Lines outside the range are not wanted. Give again exactly the lines between the line holding "Definition no_pin : list" and the line holding "try (solve [apply", inclusive, from the listing below.
◆ ◆ ◆ ◆
(** ** The handlers *)

(** the PINs of a request that are kept *)
Definition entered_by (ev : SimEvent) (pin : list Z) : Prop :=
  match ev with
  | EvRequest MSG_SIM_VERIFY_PIN (Some r) => GetString 0 r = Some pin ∧ IsValidPinPuk SIM_PIN (Some pin) = true
  | EvRequest MSG_SIM_VERIFY_PUK (Some r) | EvRequest MSG_SIM_CHANGE_PIN (Some r) => GetString 1 r = Some pin ∧ IsValidPinPuk SIM_PIN (Some pin) = true
  | EvRequest MSG_SIM_SET_FACILITY_LOCK (Some r) =>
    ∃ strings f, m_ptrStrings r = Some strings ∧ FacilityLock_Parse strings (m_nStringCount r) = Ok (Some f) ∧ m_szCode f = str "SC" ∧ m_szPassword f = pin
  | _ => False
  end.
(** the answers that say that the card accepted a PIN *)
Definition accepted_by (ev : SimEvent) : Prop :=
  match ev with
  | EvDone (MSG_SIM_VERIFY_PIN_DONE | MSG_SIM_VERIFY_PUK_DONE | MSG_SIM_CHANGE_PIN_DONE | MSG_SIM_SET_FACILITY_LOCK_DONE) _ frame =>
    Rcm.GetErrorCode frame = Ok RIL_E_SUCCESS
  | _ => False
  end.
Ltac life_step E A :=
  lazymatch goal with
  | |- ends ClearAutoVerifyPin _ _ _ => apply (steps_Clear E A); intros ? ?
  | |- ends EmptyAutoVerifyPin _ _ _ => apply (steps_Empty E A); intros ? ?
  | |- ends empty_panic _ _ _ => apply (steps_panic E A); intros ? ?
  | |- ends SaveAutoVerifyPin _ _ _ => apply (steps_Save E A); intros ? ?
  | |- ends (SetAutoVerifyPin _) _ _ _ => apply (steps_Set E A); [|intros ? ?]
  | |- ends (SetAutoVerifyPinDone _) _ _ _ => apply (steps_Done E A); [|intros ? ?]
  | |- ends (NULL_REQ _ _) _ _ _ => unfold NULL_REQ
  | |- ends (with_facility _ _) _ _ _ => unfold with_facility
  | |- ends (SendPasswordInvalid _ _) _ _ _ => unfold SendPasswordInvalid
  | |- ends (answer_remain _ _) _ _ _ => unfold answer_remain
  | |- ends (take_count _ _ _) _ _ _ => unfold take_count
  | |- ends (new_pin_done _ _) _ _ _ => unfold new_pin_done
  | |- ends (let _ := _ in _) _ _ _ => cbv zeta
  | |- _ => sm_step
  end; cbn [app].
Ltac life_same x := apply (pin_steps_same _ _ _ x); [reflexivity|].
Ltac life_done :=
  repeat lazymatch goal with
  | |- pin_steps _ _ ?x ?x => apply pin_steps_refl
  | |- pin_steps _ _ _ (set_state _ _) => apply pin_steps_mark; [discriminate|discriminate|]
  | |- pin_steps _ _ _ (set_token _ ?x) => life_same x
  | |- pin_steps _ _ _ (set_counts _ _ ?x) => life_same x
  | |- pin_steps _ _ _ (set_card _ _ ?x) => life_same x
  | |- pin_steps _ _ _ (set_sim _ _ _ _ _ _ ?x) => life_same x
  | |- pin_steps _ _ _ (set_pending _ _ ?x) => life_same x
  | |- pin_steps _ _ _ (set_imsi _ ?x) => life_same x
  | H : pin_steps _ _ ?x ?y |- pin_steps _ _ _ ?y => apply (pin_steps_trans _ _ _ x); [|exact H]
  end.
Lemma request_steps m r e s : ends (OnHandleRequest m r) (λ _ s' _, pin_steps (entered_by (EvRequest m r)) False s s') e s.
Proof.
  set (E := entered_by (EvRequest m r)). destruct m; cbn [OnHandleRequest];
    autounfold with sim_requests; repeat life_step E False; life_done.
  all: intros p Hp _; subst E; cbn [entered_by]; simplify_eq.
  all: repeat match goal with H : _ && _ = true |- _ => apply andb_true_iff in H as [? ?] end.
  all: first [split; [exact Hp|congruence] | by repeat esplit].
Qed.
Section status.
Variables (E : list Z → Prop) (A : Prop).
(** nothing was sent *)
Definition quiet (o : list Act) : Prop := Forall (λ a, match a with ActSend _ _ => False | _ => True end) o.
Lemma quiet_app o o' : quiet o → quiet o' → quiet (o ++ o').
Proof. apply Forall_app_2. Qed.
Lemma steps_add_application a i Q e s : (∀ s', pin_steps E A s s' → Q () s' []) → ends (add_application a i) Q e s.
Proof.
  intros HQ. unfold add_application. repeat life_step E A; apply HQ; life_done.
  all: match goal with H : _ && bool_decide (_ = AUTO_PIN_STATE_READY) = true |- _ => apply andb_true_iff in H as [_ H%bool_decide_eq_true_1];
    apply rtc_once; exact (step_recover E A (pin_part s) H) end.
Qed.
Lemma steps_add_applications a n i Q e s : (∀ s', pin_steps E A s s' → Q () s' []) → ends (add_applications a n i) Q e s.
Proof.
  revert i s Q. induction n as [|n IH]; intros i s Q HQ; cbn [add_applications]; [apply ends_ret, HQ, pin_steps_refl|].
  apply ends_bind, steps_add_application. intros s1 H1. cbn [app]. apply IH. intros s2 H2. apply HQ. by eapply pin_steps_trans.
Qed.
Lemma steps_NotifyIccidInfo Q e s : (∀ s' o, pin_steps E A s s' → quiet o → Q () s' o) → ends NotifyIccidInfo Q e s.
Proof.
  intros HQ v s' o H. unfold NotifyIccidInfo in H. destruct (m_pIccidInfo s) as [d|]; [destruct (radio_available e)|]; injection H as <- <- <-; apply HQ.
  1: life_done. 1: by apply Forall_singleton. all: first [apply pin_steps_refl|by apply Forall_nil_2].
Qed.
Lemma steps_BuildSimStatus frame Q e s : (∀ c s' o, pin_steps E A s s' → quiet o → Q c s' o) → ends (BuildSimStatus frame) Q e s.
Proof.
  intros HQ. unfold BuildSimStatus, OnSimHotSwap.
  repeat lazymatch goal with
  | |- ends (add_applications _ _ _) _ _ _ => apply steps_add_applications; intros ? ?; cbn [app]
  | |- ends NotifyIccidInfo _ _ _ => apply steps_NotifyIccidInfo; intros ? ? ? ?; cbn [app]
  | |- _ => life_step E A
  end; apply HQ; life_done; rewrite ?app_nil_r; try done; apply quiet_app; try done; by apply Forall_singleton.
Qed.
End status.
(** the answers *)
Lemma pin_steps_weaken (E E' : list Z → Prop) (A A' : Prop) s s' : (∀ p, E p → E' p) → (A → A') → pin_steps E A s s' → pin_steps E' A' s s'.
Proof.
  intros HE HA H. eapply rtc_subrel; [|exact H]. intros p q [ ].
  - apply step_forget.
  - apply step_drop.
  - by apply step_mark.
  - eapply step_enter; eauto.
  - apply step_accept; auto.
  - apply step_erase.
  - by apply step_recover.
  - by apply step_unsent.
  - by apply step_save.
  - by apply step_boot.
  - by apply step_panic.
Qed.
Lemma ends_error_code frame (Q : Z → SimService → list Act → Prop) (e : SimEnv) s : (∀ c, Rcm.GetErrorCode frame = Ok c → Q c s []) → ends (lift (Rcm.GetErrorCode frame)) Q e s.
Proof. apply ends_lift. Qed.
Definition no_pin : list Z → Prop := λ _, False.
Lemma accepts_code frame c : Rcm.GetErrorCode frame = Ok c → (c =? RIL_E_SUCCESS) = true → Rcm.GetErrorCode frame = Ok RIL_E_SUCCESS.
Proof. by intros -> ->%Z.eqb_eq. Qed.
Ltac answer_steps E A :=
  repeat lazymatch goal with
  | |- ends DoGetSimStatus _ _ _ => unfold DoGetSimStatus
  | |- ends (BuildSimStatus _) _ _ _ => apply (steps_BuildSimStatus E A); intros ? ? ? ? ?; cbn [app]
  | |- ends NotifyIccidInfo _ _ _ => apply (steps_NotifyIccidInfo E A); intros ? ? ? ?; cbn [app]
  | |- _ => life_step E A
  end.
(** the status: when a PIN is sent, it is the kept one, restored *)
Definition sends_kept (s : SimService) (o : list Act) : Prop :=
  ∀ p, ActSend p MSG_SIM_VERIFY_PIN_DONE ∈ o →
    ∃ m, rtc (pin_step no_pin False) (pin_part s) m ∧ pp_state m = AUTO_PIN_STATE_RECOVERY ∧
      ∃ pin aid t t', DecryptAutoVerifyPin (pp_key m) (pp_kept m) = Ok pin ∧ BuildSimVerifyPin t 1 (Some pin) aid = Ok (Some p, t').
Lemma quiet_no_send o p msg : quiet o → ActSend p msg ∉ o.
Proof. intros Hq Hp. unfold quiet in Hq. rewrite Forall_forall in Hq. by apply Hq in Hp. Qed.
Lemma quiet_kept s o : quiet o → sends_kept s o.
Proof. intros Hq p Hp. by apply quiet_no_send in Hp. Qed.
Lemma status_steps frame e s : ends (OnGetSimStatusDone frame) (λ _ s' o, pin_steps no_pin False s s' ∧ sends_kept s o) e s.
Proof.
  unfold OnGetSimStatusDone, GetAutoVerifyPin.
  repeat lazymatch goal with
  | |- ends (BuildSimStatus _) _ _ _ => apply (steps_BuildSimStatus no_pin False); intros ? s1 o ? ?; cbn [app]
  | |- _ => life_step no_pin False
  end.
  all: split; [life_done|rewrite ?app_nil_r;
    try (solve [apply quiet_kept; repeat first [by apply Forall_nil_2|done|apply Forall_cons_2|apply quiet_app] ])].
  1: { intros p Hp. apply elem_of_app in Hp as [Hp|Hp%list_elem_of_singleton]; [by apply quiet_no_send in Hp|]. injection Hp as ->. simplify_eq.
    exists (pin_part s1). split; [done|]. split; [done|]. by repeat esplit. }
  all: eapply pin_steps_trans; [eassumption|]; apply rtc_once.
  all: try match goal with H : m_nAutoPinState ?x = _ |- _ => exact (step_unsent no_pin False (pin_part x) H) end.
  all: match goal with s1 : SimService, E : _ && _ = true |- _ => apply andb_true_iff in E as [E%bool_decide_eq_true_1 _];
         try exact (step_boot no_pin False _ (pin_part s1) E) end.
  apply (step_panic no_pin False (pin_part s1) Eb1). intros Hn. cbn in Hn, Eb2. by rewrite Hn in Eb2.
Qed.
Lemma card_steps q e s : ends (OnHandleCardRequest q) (λ _ s' _, pin_steps no_pin False s s') e s.
Proof. destruct q; cbn [OnHandleCardRequest]; autounfold with sim_requests; repeat life_step no_pin False; life_done. Qed.
Lemma response_steps m cur frame e s :
  ends (OnHandleSolicitedResponse m cur frame) (λ _ s' _, pin_steps no_pin (accepted_by (EvDone m cur frame)) s s') e s.
Proof.
  destruct m; cbn [OnHandleSolicitedResponse].
  1: { eapply ends_weaken; [apply status_steps|]. intros v s' o [H _]. eapply pin_steps_weaken; [by intros ? | |exact H]. done. }
  all: set (A := accepted_by _); autounfold with sim_answers; autounfold with sim_requests.
  all: repeat life_step no_pin A; life_done.
  all: first [by intros [=]|intros _; by eapply accepts_code].
Qed.
Ltac indication_steps E A :=
  autounfold with sim_answers;
  repeat lazymatch goal with
  | |- ends NotifyIccidInfo _ _ _ => apply (steps_NotifyIccidInfo E A); intros ? ? ? ?; cbn [app]
  | |- _ => life_step E A
  end; life_done.
Lemma handle_steps ev e s : ends (handle ev) (λ _ s' _, pin_steps (entered_by ev) (accepted_by ev) s s') e s.
Proof.
  set (E := entered_by ev). set (A := accepted_by ev). destruct ev as [m r|q|m cur frame|packet| |card| | |frame|frame|frame|frame]; cbn [handle].
  - eapply ends_weaken; [apply request_steps|]. intros v s' o H. by eapply pin_steps_weaken; [done| |exact H].
  - eapply ends_weaken; [apply card_steps|]. intros v s' o H. by eapply pin_steps_weaken; [ | |exact H].
  - eapply ends_weaken; [apply response_steps|]. intros v s' o H. by eapply pin_steps_weaken; [ | |exact H].
  - unfold OnGetSimStatusTimeout. indication_steps E A.
  - unfold OnReset. indication_steps E A.
  - unfold OnSimStateChanged. indication_steps E A.
  - indication_steps E A.
  - unfold OnSimStatusChanged. indication_steps E A.
  - unfold OnIccidInfo. indication_steps E A.
  - unfold OnUnsolUiccSubscriptionStatusChanged. indication_steps E A.
  - unfold OnUnsolSimSlotsStatusChanged. indication_steps E A.
  - indication_steps E A.
Qed.
(** only a request and the status send a PIN *)
Definition pin_sends (ev : SimEvent) (s : SimService) (o : list Act) : Prop :=
  match ev with EvRequest MSG_SIM_VERIFY_PIN _ => True | _ => sends_kept s o end.
Lemma no_sends_kept s o : (∀ p, ActSend p MSG_SIM_VERIFY_PIN_DONE ∉ o) → sends_kept s o.
Proof. intros Ho p Hp. by apply Ho in Hp. Qed.
Ltac no_send := intros ? Hsend; repeat (apply elem_of_cons in Hsend as [Hsend|Hsend]; [discriminate Hsend|]); by apply elem_of_nil in Hsend.
Ltac send_step :=
  lazymatch goal with
  | |- ends (SetAutoVerifyPin _) _ _ _ => apply ends_SetAutoVerifyPin; intros ?
  | |- ends (SetAutoVerifyPinDone _) _ _ _ => unfold SetAutoVerifyPinDone; apply ends_modify
  | |- ends NotifyIccidInfo _ _ _ => apply (steps_NotifyIccidInfo no_pin False); intros ? ? ? ?; cbn [app]
  | |- _ => life_step no_pin False
  end; cbn [app].
Ltac sends_none := unfold pin_sends; autounfold with sim_answers; repeat send_step; first [apply no_sends_kept; no_send|apply quiet_kept; rewrite ?app_nil_r; first [done|by apply Forall_cons_2] ].
Lemma handle_sends ev e s : ends (handle ev) (λ _ _ o, pin_sends ev s o) e s.
Proof.
  destruct ev as [m r|q|m cur frame|packet| |card| | |frame|frame|frame|frame]; cbn [handle].
  - destruct m; cbn [OnHandleRequest pin_sends]; try (by intros ? ? ? ?); autounfold with sim_requests; sends_none.
  - destruct q; cbn [OnHandleCardRequest]; autounfold with sim_requests; sends_none.
  - destruct m; cbn [OnHandleSolicitedResponse].
    1: { eapply ends_weaken; [apply status_steps|]. by intros v s' o [_ H]. }
    all: unfold SetAutoVerifyPinDone, ClearAutoVerifyPin, empty_panic; autounfold with sim_answers; autounfold with sim_requests; sends_none.
  - unfold OnGetSimStatusTimeout. sends_none.
  - unfold OnReset, SaveAutoVerifyPin. sends_none.
  - unfold OnSimStateChanged. sends_none.
  - sends_none.
  - unfold OnSimStatusChanged. sends_none.
  - unfold OnIccidInfo. sends_none.
  - unfold OnUnsolUiccSubscriptionStatusChanged. sends_none.
  - unfold OnUnsolSimSlotsStatusChanged. sends_none.
  - sends_none.
Qed.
◆ ◆ ◆ ◆
-- Result of the exercise --
Definition no_pin : list Z → Prop := λ _, False.
Lemma accepts_code frame c : Rcm.GetErrorCode frame = Ok c → (c =? RIL_E_SUCCESS) = true → Rcm.GetErrorCode frame = Ok RIL_E_SUCCESS.
Proof. by intros -> ->%Z.eqb_eq. Qed.
Ltac answer_steps E A :=
  repeat lazymatch goal with
  | |- ends DoGetSimStatus _ _ _ => unfold DoGetSimStatus
  | |- ends (BuildSimStatus _) _ _ _ => apply (steps_BuildSimStatus E A); intros ? ? ? ? ?; cbn [app]
  | |- ends NotifyIccidInfo _ _ _ => apply (steps_NotifyIccidInfo E A); intros ? ? ? ?; cbn [app]
  | |- _ => life_step E A
  end.
(** the status: when a PIN is sent, it is the kept one, restored *)
Definition sends_kept (s : SimService) (o : list Act) : Prop :=
  ∀ p, ActSend p MSG_SIM_VERIFY_PIN_DONE ∈ o →
    ∃ m, rtc (pin_step no_pin False) (pin_part s) m ∧ pp_state m = AUTO_PIN_STATE_RECOVERY ∧
      ∃ pin aid t t', DecryptAutoVerifyPin (pp_key m) (pp_kept m) = Ok pin ∧ BuildSimVerifyPin t 1 (Some pin) aid = Ok (Some p, t').
Lemma quiet_no_send o p msg : quiet o → ActSend p msg ∉ o.
Proof. intros Hq Hp. unfold quiet in Hq. rewrite Forall_forall in Hq. by apply Hq in Hp. Qed.
Lemma quiet_kept s o : quiet o → sends_kept s o.
Proof. intros Hq p Hp. by apply quiet_no_send in Hp. Qed.
Lemma status_steps frame e s : ends (OnGetSimStatusDone frame) (λ _ s' o, pin_steps no_pin False s s' ∧ sends_kept s o) e s.
Proof.
  unfold OnGetSimStatusDone, GetAutoVerifyPin.
  repeat lazymatch goal with
  | |- ends (BuildSimStatus _) _ _ _ => apply (steps_BuildSimStatus no_pin False); intros ? s1 o ? ?; cbn [app]
  | |- _ => life_step no_pin False
  end.
  all: split; [life_done|rewrite ?app_nil_r;
    try (solve [apply quiet_kept; repeat first [by apply Forall_nil_2|done|apply Forall_cons_2|apply quiet_app] ])].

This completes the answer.